Bellérophon passe une bride d'or que lui avait offerte Athéna autour du cou de Pégase. Il enfourche le coursier magique et s'envole dans les airs. C'est alors qu'apparaissent sur scène trois centaures réunis sous une bâche de cuir pour donner l'illusion de ne former qu'un être unique. Ils arborent des masques, respectivement de lion, de bélier et de dragon pour jouer un seul animal à trois têtes : la Grande Chimère.

Bellérophon monte le vrai Pégase et tournoie dans l'amphithéâtre autour du monstre, au grand ravissement des spectateurs. Bellérophon tire ensuite des flèches sans pointe qui rebondissent sur la bâche de cuir, puis il descend, et fait mine d'enfoncer une lance dans la gueule de dragon. Les trois centaures se couchent sur le flanc et l'assistance applaudit.

[…]

Les trombes d'eau sont symbolisées par des planches de bois peintes en forme de vagues tenus par des centaures. Les vagues artificielles avancent en même temps que Bellérophon recule. […] L'acteur surjoue un peu, pour être bien compris.

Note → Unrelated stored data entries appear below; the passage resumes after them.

(** On the accepted path a negative row count fails the count
    assertion. *)
Lemma benchmark_negative_rows database connect_str number_of_cols number_of_rows
    timeit_number timeit_repeat buffer_size :
  number_of_rows < 0 → 1 ≤ timeit_number → 1 ≤ timeit_repeat →
  generate_rows (snd (setup_db database connect_str number_of_cols number_of_rows
                               (Py.len_str (Py.str number_of_cols) - 1)
                               (Py.len_str (Py.str number_of_rows) - 1)))
                number_of_rows
                (Py.len_str (Py.str number_of_rows) - 1)
                (Py.len_str (Py.str number_of_cols) - 1) = []
  ∧ fst (benchmark database connect_str number_of_cols number_of_rows timeit_number
                   timeit_repeat buffer_size) = AssertionError.
Proof.
  intros Hrows HN HR.
  assert (Hnil : ∀ table row_pad col_pad,
             generate_rows table number_of_rows row_pad col_pad = []).
  { intros table row_pad col_pad. apply length_zero_iff_nil.
    rewrite length_generate_rows. lia. }
  split; [apply Hnil|].
  rewrite benchmark_unfold. cbv zeta. rewrite benchmark_trial_unfold.
  pose proof (check_and_clean_cases
    (trial_session insert_values_params
       (create_all {| url := connect_str; mytable := database |})
       (snd (setup_db database connect_str number_of_cols number_of_rows
                      (Py.len_str (Py.str number_of_cols) - 1)
                      (Py.len_str (Py.str number_of_rows) - 1)))
       (generate_rows
          (snd (setup_db database connect_str number_of_cols number_of_rows
                         (Py.len_str (Py.str number_of_cols) - 1)
                         (Py.len_str (Py.str number_of_rows) - 1)))
          number_of_rows (Py.len_str (Py.str number_of_rows) - 1)
          (Py.len_str (Py.str number_of_cols) - 1))
       timeit_number timeit_repeat buffer_size)
    (snd (setup_db database connect_str number_of_cols number_of_rows
                   (Py.len_str (Py.str number_of_cols) - 1)
                   (Py.len_str (Py.str number_of_rows) - 1)))
    number_of_rows number_of_cols timeit_number timeit_repeat) as Hcases.
  cbv zeta in Hcases.
  assert (Hcount : ∀ s : Session,
             count_holds s number_of_rows timeit_number timeit_repeat → False).
  { intros s Hc. unfold count_holds, Py.len in Hc. nia. }
  destruct Hcases as [[_ ->] | [(Hc & _) | [(Hc & _) | [(Hc & _) | (Hc & _)]]]];
    [done | by apply Hcount in Hc ..].
Qed.


(** * The script with the exceptions of the store *)

(** ** The buffering discipline when a flush may raise *)

Section BufferedTry.
Context (verdict : Session → list Row → option Raised).
Context (commit_verdict : Session → option Raised).
Context (flush : Session → list Row → Session).

(** A loop that raises nothing is the loop of the accepted path. *)
Lemma buffered_loop_try_done bs rows s buf s' buf' :
  buffered_loop_try verdict flush bs s buf rows = (Done s', buf') →
  foldl (buffered_body flush bs) (s, buf) rows = (s', buf').
Proof.
  revert s buf. induction rows as [|row rows IH]; intros s buf Hrun; cbn in *.
  - by simplify_eq.
  - destruct (Py.len (buf ++ [row]) >=? bs); [|by apply IH].
    destruct (verdict s (buf ++ [row])); [done | by apply IH].
Qed.

Lemma buffered_try_done bs rows s s' :
  buffered_try verdict commit_verdict flush s rows bs = Done s' →
  s' = buffered_insert flush s rows bs.
Proof.
  unfold buffered_try, buffered_insert. intros Hrun.
  destruct (buffered_loop_try verdict flush bs s [] rows) as [[s1|e s1] buf] eqn:Hloop;
    [|done].
  rewrite (buffered_loop_try_done _ _ _ _ _ _ Hloop). unfold buffered_rest.
  destruct (Py.len buf >? 0).
  - destruct (verdict s1 buf); [done|]. cbn.
    destruct (commit_verdict (flush s1 buf)); [done|]. by simplify_eq.
  - cbn. destruct (commit_verdict s1); [done|]. by simplify_eq.
Qed.

(** When every flush and the commit are accepted, nothing is raised. *)
Lemma buffered_loop_try_accepted bs rows s buf :
  (∀ s b, verdict s b = None) →
  buffered_loop_try verdict flush bs s buf rows
  = (Done (fst (foldl (buffered_body flush bs) (s, buf) rows)),
     snd (foldl (buffered_body flush bs) (s, buf) rows)).
Proof.
  intros Hok. revert s buf. induction rows as [|row rows IH]; intros s buf; cbn.
  - done.
  - destruct (Py.len (buf ++ [row]) >=? bs); [|by apply IH].
    rewrite Hok. by apply IH.
Qed.

Lemma buffered_try_accepted bs rows s :
  (∀ s b, verdict s b = None) → (∀ s, commit_verdict s = None) →
  buffered_try verdict commit_verdict flush s rows bs
  = Done (buffered_insert flush s rows bs).
Proof.
  intros Hok Hcommit. unfold buffered_try, buffered_insert.
  rewrite buffered_loop_try_accepted by done.
  destruct (foldl (buffered_body flush bs) (s, []) rows) as [s1 buf].
  cbn [fst snd]. unfold buffered_rest.
  destruct (Py.len buf >? 0); cbn; by rewrite ?Hok, Hcommit.
Qed.

(** If the store rejects the first full buffer, the invocation raises
    before anything is stored. *)
Lemma buffered_loop_try_first_rejected bs rows s buf e :
  Py.len buf < bs → bs ≤ Py.len buf + Py.len rows →
  verdict s (take (Z.to_nat bs) (buf ++ rows)) = Some e →
  fst (buffered_loop_try verdict flush bs s buf rows) = Raises e s.
Proof.
  revert buf. induction rows as [|row rows IH]; intros buf Hbuf Hlen Hv.
  - unfold Py.len in *. cbn in *. lia.
  - cbn [buffered_loop_try].
    assert (Hl : Py.len (buf ++ [row]) = Py.len buf + 1).
    { unfold Py.len. rewrite length_app. cbn. lia. }
    destruct (Z.geb_spec (Py.len (buf ++ [row])) bs) as [Hge|Hlt].
    + assert (Htake : take (Z.to_nat bs) (buf ++ row :: rows) = buf ++ [row]).
      { rewrite (cons_middle row buf rows), app_assoc.
        apply take_app_length'. unfold Py.len in *. lia. }
      rewrite Htake in Hv. by rewrite Hv.
    + apply IH; [lia | |].
      * unfold Py.len in *. cbn [length] in Hlen. lia.
      * by rewrite <- app_assoc.
Qed.

Lemma buffered_try_first_rejected bs rows s e :
  1 ≤ bs → bs ≤ Py.len rows →
  verdict s (take (Z.to_nat bs) rows) = Some e →
  buffered_try verdict commit_verdict flush s rows bs = Raises e s.
Proof.
  intros Hbs Hlen Hv. unfold buffered_try.
  pose proof (buffered_loop_try_first_rejected bs rows s [] e) as Hloop.
  destruct (buffered_loop_try verdict flush bs s [] rows) as [r buf].
  cbn [fst] in Hloop. rewrite Hloop; [done | | |done].
  - unfold Py.len. cbn. lia.
  - unfold Py.len in *. cbn. lia.
Qed.

End BufferedTry.

(** ** The two strategies as instances *)

Lemma insert_values_params_loop_buffered store table bs s buf rows :
  insert_values_params_loop store table bs s buf rows
  = buffered_loop_try (λ s b, statement_error store s table (InsertValues b) [])
                      (flush_values table) bs s buf rows.
Proof.
  revert s buf. induction rows as [|row rows IH]; intros s buf; cbn; [done|].
  destruct (Py.len (buf ++ [row]) >=? bs); [|by apply IH].
  unfold try_execute.
  destruct (statement_error store s table (InsertValues (buf ++ [row])) []);
    [done | by apply IH].
Qed.

Lemma insert_values_params_try_buffered store s table rows bs :
  insert_values_params_try store s table rows bs
  = buffered_try (λ s b, statement_error store s table (InsertValues b) [])
                 (commit_error store) (flush_values table) s rows bs.
Proof.
  unfold insert_values_params_try, buffered_try.
  by rewrite insert_values_params_loop_buffered.
Qed.

Lemma insert_values_executemany_loop_buffered store table bs s buf rows :
  insert_values_executemany_loop store table bs s buf rows
  = buffered_loop_try (λ s b, statement_error store s table Insert b)
                      (flush_executemany table) bs s buf rows.
Proof.
  revert s buf. induction rows as [|row rows IH]; intros s buf; cbn; [done|].
  destruct (Py.len (buf ++ [row]) >=? bs); [|by apply IH].
  unfold try_execute.
  destruct (statement_error store s table Insert (buf ++ [row]));
    [done | by apply IH].
Qed.

Lemma insert_values_executemany_try_buffered store s table rows bs :
  insert_values_executemany_try store s table rows bs
  = buffered_try (λ s b, statement_error store s table Insert b)
                 (commit_error store) (flush_executemany table) s rows bs.
Proof.
  unfold insert_values_executemany_try, buffered_try.
  by rewrite insert_values_executemany_loop_buffered.
Qed.

(** An invocation that raises nothing is the invocation of the accepted
    path. *)
Lemma strategy_try_done strategy_try strategy store s table rows bs s' :
  is_strategy_try strategy_try strategy →
  strategy_try store s table rows bs = Done s' →
  s' = strategy s table rows bs.
Proof.
  intros [[-> ->] | [-> ->]] Hrun.
  - rewrite insert_values_params_try_buffered in Hrun.
    by apply buffered_try_done in Hrun.
  - rewrite insert_values_executemany_try_buffered in Hrun.
    by apply buffered_try_done in Hrun.
Qed.

Lemma strategy_try_is_strategy strategy_try strategy :
  is_strategy_try strategy_try strategy → is_strategy strategy.
Proof. intros [[_ ->] | [_ ->]]; [by left | by right]. Qed.

Lemma strategy_try_accepted strategy_try strategy store s table rows bs :
  is_strategy_try strategy_try strategy → accepts_all store →
  strategy_try store s table rows bs = Done (strategy s table rows bs).
Proof.
  intros [[-> ->] | [-> ->]] (_ & _ & Hstmt & Hcommit & _).
  - rewrite insert_values_params_try_buffered, insert_values_params_buffered.
    by apply buffered_try_accepted.
  - rewrite insert_values_executemany_try_buffered,
      insert_values_executemany_buffered.
    by apply buffered_try_accepted.
Qed.

(** ** Repetition, check and trial with exceptions *)

Lemma iter_try_done (stmt_try : Session → Run) (stmt : Session → Session) k s s' :
  (∀ s s', stmt_try s = Done s' → s' = stmt s) →
  iter_try k stmt_try s = Done s' → s' = Nat.iter k stmt s.
Proof.
  intros Hstmt. revert s. induction k as [|k IH]; intros s Hrun; cbn in Hrun.
  - by simplify_eq.
  - destruct (stmt_try s) as [s1|e s1] eqn:H1; [|done].
    rewrite Nat.iter_succ_r, <- (Hstmt _ _ H1). by apply IH.
Qed.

Zeus explique alors à l'assistance qu'il veut que cet impudent reste vivant pour que tous, en le voyant, sachent ce qui arrive à ceux qui se croient les égaux des dieux. »

Certains acteurs jouent leurs propres rôles dénotant une ambiguïté entre le jeu et la réalité. Encore une fois la pièce met en scène une prolepse puisque Michael s’enfuira sur Pégase à la fin du tome. Quand Michael parle, il se fait rappeler à l’ordre, les autres personnages accordent une importance solennelle à la pièce. Michael dévoile les astuces de la scène, ce qui entraîne une forme de distanciation. La pièce sonne comme un avertissement au sujet de l’hubris, néanmoins Michael est distrait et il parle. Toutes ces pièces jouées ont une fonction cathartique évidente : pour empêcher les personnages de faire ce qu’on leur montre, on leur exhibe les punitions. Mais on peut aussi penser que derrière une façade cathartique on cherche justement à pousser les protagonistes à enfreindre les lois divines pour mener à bien leur quête de savoir.

85 Quelle qu’en soit la raison, cela montre que même les dieux ont besoin d’art pour s’exprimer. L’expérience artistique est nécessaire à toute forme de vie. Cependant, ici, elle a une visée particulière (véhiculer une idée) aussi elle n’est pas une expérience purement et pleinement esthétique.